● **Task item**:
Write all of the entries out again exactly.
* * *
(** * Verification of the auth-client session manager

    A shallow embedding of the three revisions of the authentication
    provider found in the repository:

    - [Simple]: [src/AuthContext.tsx] ([decodeAndSetToken], [logout],
      [handleCallback], the mount effect);
    - [Core]:   [src/useAuthCoreState.ts] ([saveTokenAndUser],
      [clearTokenAndUser], the initial-load effect) together with the
      [useAuthActions] hook ([handleAuthCallback], login initiation) and the
      [logout] of the provider that composes the two hooks;
    - [Mono]:   the monolithic provider that holds [saveTokenAndUser],
      [clearTokenAndUser] and [handleAuthCallback] in one component.

    React state is modelled by explicit state passing: every operation is a
    function on a [World] that holds the committed [AuthState], the refs,
    both Web Storage areas, the query string of the current URL and the log
    of observable effects (calls of the configured callbacks, navigations).
    An operation always runs against the state committed by the previous
    one.  The configured callbacks are taken to return normally and not to
    call back into the provider, and storage writes to succeed.  A decoded
    payload is a JSON object, as the type [JwtPayload] says. *)

From stdpp Require Import gmap strings list.
From Stdlib Require Import Strings.Ascii Strings.Byte.

Open Scope string_scope.
Open Scope list_scope.

#[local] Set Warnings "-register-all".

(** ** JavaScript values *)

(** The values a decoded token payload and a user object can hold.
    [VUndef] is JavaScript's [undefined]; numbers are the integer-valued
    claims ([exp], [iat]). *)
Inductive jsval :=
  | VUndef
  | VNull
  | VBool (b : bool)
  | VNum (n : Z)
  | VStr (s : string)
  | VArr (l : list jsval)
  | VObj (l : list (string * jsval)).

(** JavaScript truthiness, [ToBoolean]. *)
Definition truthy (v : jsval) : bool :=
  match v with
  | VUndef | VNull => false
  | VBool b => b
  | VNum n => negb (Z.eqb n 0)
  | VStr s => negb (String.eqb s "")
  | VArr _ | VObj _ => true
  end.

(** [a || b] *)
Definition js_or (a b : jsval) : jsval := if truthy a then a else b.

(** An object with string keys: its own properties. *)
Abbreviation jsobj := (gmap string jsval).

(** Property read [o.k]: [undefined] when [k] is not a property of [o]. *)
Definition prop (o : jsobj) (k : string) : jsval := default VUndef (o !! k).

(** A [string | null] as the DOM returns it, tested as a condition:
    [null] and the empty string are falsy. *)
Definition truthyStr (s : option string) : bool :=
  match s with
  | Some s => negb (String.eqb s "")
  | None => false
  end.

(** A [string | null] inside a template literal. *)
Definition show (s : option string) : string := default "null" s.

(** ** The session record, [AuthState] *)

Abbreviation AuthUser := jsobj (only parsing).

Record AuthState := mkAuthState {
  isAuthenticated : bool;
  user : option AuthUser;
  isLoading : bool;
  error : option string;
  token : option string
}.

(** Web Storage: [getItem] is lookup, [setItem] insert, [removeItem]
    delete. *)
Abbreviation Storage := (gmap string string).

(** The query string of [window.location], as [URLSearchParams] reads it:
    [params.get k] is lookup. *)
Abbreviation Query := (gmap string string).

(** What the application and the browser observe of a run. *)
Inductive Effect :=
  | LoginSuccess (u : AuthUser) (t : string)   (* onLoginSuccess(user, token) *)
  | LogoutSuccess                              (* onLogoutSuccess() *)
  | Navigate (url : string)                    (* window.location.href = url *)
  | NavigateLogin (provider redirect_uri state : string)
  | PostEmailLogin (email redirect_uri state : string).

Definition isLoginSuccess (e : Effect) : bool :=
  match e with LoginSuccess _ _ => true | _ => false end.

Definition isLogoutSuccess (e : Effect) : bool :=
  match e with LogoutSuccess => true | _ => false end.

(** How often the login-success callback has been invoked. *)
Definition loginCalls (l : list Effect) : nat := length (filter isLoginSuccess l).

Definition logoutCalls (l : list Effect) : nat := length (filter isLogoutSuccess l).

(** [session.user?.k]: the property [k] of the session's user, when there
    is one. *)
Definition userProp (s : AuthState) (k : string) : option jsval :=
  (λ u, prop u k) <$> user s.

(** The session invariant of the data model: user and token are present
    exactly when the session is authenticated. *)
Definition sessionConsistent (s : AuthState) : Prop :=
  if isAuthenticated s
  then is_Some (user s) ∧ is_Some (token s)
  else user s = None ∧ token s = None.

(** The canonical empty session. *)
Definition emptySession : AuthState :=
  mkAuthState false None false None None.

(** The configuration after the defaults have been merged in.
    [onLoginSuccess] and [onLogoutSuccess] tell whether the application
    supplied the callback; a call of a supplied callback is recorded in the
    effect log. *)
Record Config := mkConfig {
  tokenStorageKey : string;
  stateStorageKey : string;
  onLoginSuccess : bool;
  onLogoutSuccess : bool
}.

Definition defaultConfig : Config :=
  mkConfig "mgcmnd_auth_token" "mgcmnd_oauth_app_state" false false.

(** The POST of the email login: [response.ok], a response that is not ok
    with the [message] of its body, or a [fetch] that threw. *)
Inductive EmailResponse :=
  | RespOk
  | RespNotOk (message : option string)
  | FetchThrew (message : string).

(** ** The browser page around a provider

    The committed session, [localStorage] (durable), [sessionStorage]
    (scoped to the browsing session), the query string of the current URL
    and the effects observed so far. *)
Record World := mkWorld {
  authState : AuthState;
  localStorage : Storage;
  sessionStorage : Storage;
  search : Query;
  effects : list Effect
}.

Definition setAuthState (f : AuthState → AuthState) (w : World) : World :=
  mkWorld (f (authState w)) (localStorage w) (sessionStorage w) (search w) (effects w).

Definition setLocalStorage (f : Storage → Storage) (w : World) : World :=
  mkWorld (authState w) (f (localStorage w)) (sessionStorage w) (search w) (effects w).

Definition setSessionStorage (f : Storage → Storage) (w : World) : World :=
  mkWorld (authState w) (localStorage w) (f (sessionStorage w)) (search w) (effects w).

(** The query string becomes [q].  The handlers use it with the empty
    query: [window.history.replaceState({}, document.title,
    window.location.pathname)] keeps the path and drops the query string. *)
Definition setSearch (q : Query) (w : World) : World :=
  mkWorld (authState w) (localStorage w) (sessionStorage w) q (effects w).

Definition emit (e : Effect) (w : World) : World :=
  mkWorld (authState w) (localStorage w) (sessionStorage w) (search w) (effects w ++ [e]).

(** ** [src/AuthContext.tsx]: the provider with [handleCallback] *)

Module Simple.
* * *
● **Written answer**:
(** * Verification of the auth-client session manager

    A shallow embedding of the three revisions of the authentication
    provider found in the repository:

    - [Simple]: [src/AuthContext.tsx] ([decodeAndSetToken], [logout],
      [handleCallback], the mount effect);
    - [Core]:   [src/useAuthCoreState.ts] ([saveTokenAndUser],
      [clearTokenAndUser], the initial-load effect) together with the
      [useAuthActions] hook ([handleAuthCallback], login initiation) and the
      [logout] of the provider that composes the two hooks;
    - [Mono]:   the monolithic provider that holds [saveTokenAndUser],
      [clearTokenAndUser] and [handleAuthCallback] in one component.

    React state is modelled by explicit state passing: every operation is a
    function on a [World] that holds the committed [AuthState], the refs,
    both Web Storage areas, the query string of the current URL and the log
    of observable effects (calls of the configured callbacks, navigations).
    An operation always runs against the state committed by the previous
    one.  The configured callbacks are taken to return normally and not to
    call back into the provider, and storage writes to succeed.  A decoded
    payload is a JSON object, as the type [JwtPayload] says. *)

From stdpp Require Import gmap strings list.
From Stdlib Require Import Strings.Ascii Strings.Byte.

Open Scope string_scope.
Open Scope list_scope.

#[local] Set Warnings "-register-all".

(** ** JavaScript values *)

(** The values a decoded token payload and a user object can hold.
    [VUndef] is JavaScript's [undefined]; numbers are the integer-valued
    claims ([exp], [iat]). *)
Inductive jsval :=
  | VUndef
  | VNull
  | VBool (b : bool)
  | VNum (n : Z)
  | VStr (s : string)
  | VArr (l : list jsval)
  | VObj (l : list (string * jsval)).

(** JavaScript truthiness, [ToBoolean]. *)
Definition truthy (v : jsval) : bool :=
  match v with
  | VUndef | VNull => false
  | VBool b => b
  | VNum n => negb (Z.eqb n 0)
  | VStr s => negb (String.eqb s "")
  | VArr _ | VObj _ => true
  end.

(** [a || b] *)
Definition js_or (a b : jsval) : jsval := if truthy a then a else b.

(** An object with string keys: its own properties. *)
Abbreviation jsobj := (gmap string jsval).

(** Property read [o.k]: [undefined] when [k] is not a property of [o]. *)
Definition prop (o : jsobj) (k : string) : jsval := default VUndef (o !! k).

(** A [string | null] as the DOM returns it, tested as a condition:
    [null] and the empty string are falsy. *)
Definition truthyStr (s : option string) : bool :=
  match s with
  | Some s => negb (String.eqb s "")
  | None => false
  end.

(** A [string | null] inside a template literal. *)
Definition show (s : option string) : string := default "null" s.

(** ** The session record, [AuthState] *)

Abbreviation AuthUser := jsobj (only parsing).

Record AuthState := mkAuthState {
  isAuthenticated : bool;
  user : option AuthUser;
  isLoading : bool;
  error : option string;
  token : option string
}.

(** Web Storage: [getItem] is lookup, [setItem] insert, [removeItem]
    delete. *)
Abbreviation Storage := (gmap string string).

(** The query string of [window.location], as [URLSearchParams] reads it:
    [params.get k] is lookup. *)
Abbreviation Query := (gmap string string).

(** What the application and the browser observe of a run. *)
Inductive Effect :=
  | LoginSuccess (u : AuthUser) (t : string)   (* onLoginSuccess(user, token) *)
  | LogoutSuccess                              (* onLogoutSuccess() *)
  | Navigate (url : string)                    (* window.location.href = url *)
  | NavigateLogin (provider redirect_uri state : string)
  | PostEmailLogin (email redirect_uri state : string).

Definition isLoginSuccess (e : Effect) : bool :=
  match e with LoginSuccess _ _ => true | _ => false end.

Definition isLogoutSuccess (e : Effect) : bool :=
  match e with LogoutSuccess => true | _ => false end.

(** How often the login-success callback has been invoked. *)
Definition loginCalls (l : list Effect) : nat := length (filter isLoginSuccess l).

Definition logoutCalls (l : list Effect) : nat := length (filter isLogoutSuccess l).

(** [session.user?.k]: the property [k] of the session's user, when there
    is one. *)
Definition userProp (s : AuthState) (k : string) : option jsval :=
  (λ u, prop u k) <$> user s.

(** The session invariant of the data model: user and token are present
    exactly when the session is authenticated. *)
Definition sessionConsistent (s : AuthState) : Prop :=
  if isAuthenticated s
  then is_Some (user s) ∧ is_Some (token s)
  else user s = None ∧ token s = None.

(** The canonical empty session. *)
Definition emptySession : AuthState :=
  mkAuthState false None false None None.

(** The configuration after the defaults have been merged in.
    [onLoginSuccess] and [onLogoutSuccess] tell whether the application
    supplied the callback; a call of a supplied callback is recorded in the
    effect log. *)
Record Config := mkConfig {
  tokenStorageKey : string;
  stateStorageKey : string;
  onLoginSuccess : bool;
  onLogoutSuccess : bool
}.

Definition defaultConfig : Config :=
  mkConfig "mgcmnd_auth_token" "mgcmnd_oauth_app_state" false false.

(** The POST of the email login: [response.ok], a response that is not ok
    with the [message] of its body, or a [fetch] that threw. *)
Inductive EmailResponse :=
  | RespOk
  | RespNotOk (message : option string)
  | FetchThrew (message : string).

(** ** The browser page around a provider

    The committed session, [localStorage] (durable), [sessionStorage]
    (scoped to the browsing session), the query string of the current URL
    and the effects observed so far. *)
Record World := mkWorld {
  authState : AuthState;
  localStorage : Storage;
  sessionStorage : Storage;
  search : Query;
  effects : list Effect
}.

Definition setAuthState (f : AuthState → AuthState) (w : World) : World :=
  mkWorld (f (authState w)) (localStorage w) (sessionStorage w) (search w) (effects w).

Definition setLocalStorage (f : Storage → Storage) (w : World) : World :=
  mkWorld (authState w) (f (localStorage w)) (sessionStorage w) (search w) (effects w).

Definition setSessionStorage (f : Storage → Storage) (w : World) : World :=
  mkWorld (authState w) (localStorage w) (f (sessionStorage w)) (search w) (effects w).

(** The query string becomes [q].  The handlers use it with the empty
    query: [window.history.replaceState({}, document.title,
    window.location.pathname)] keeps the path and drops the query string. *)
Definition setSearch (q : Query) (w : World) : World :=
  mkWorld (authState w) (localStorage w) (sessionStorage w) q (effects w).

Definition emit (e : Effect) (w : World) : World :=
  mkWorld (authState w) (localStorage w) (sessionStorage w) (search w) (effects w ++ [e]).

(** ** [src/AuthContext.tsx]: the provider with [handleCallback] *)

Module Simple.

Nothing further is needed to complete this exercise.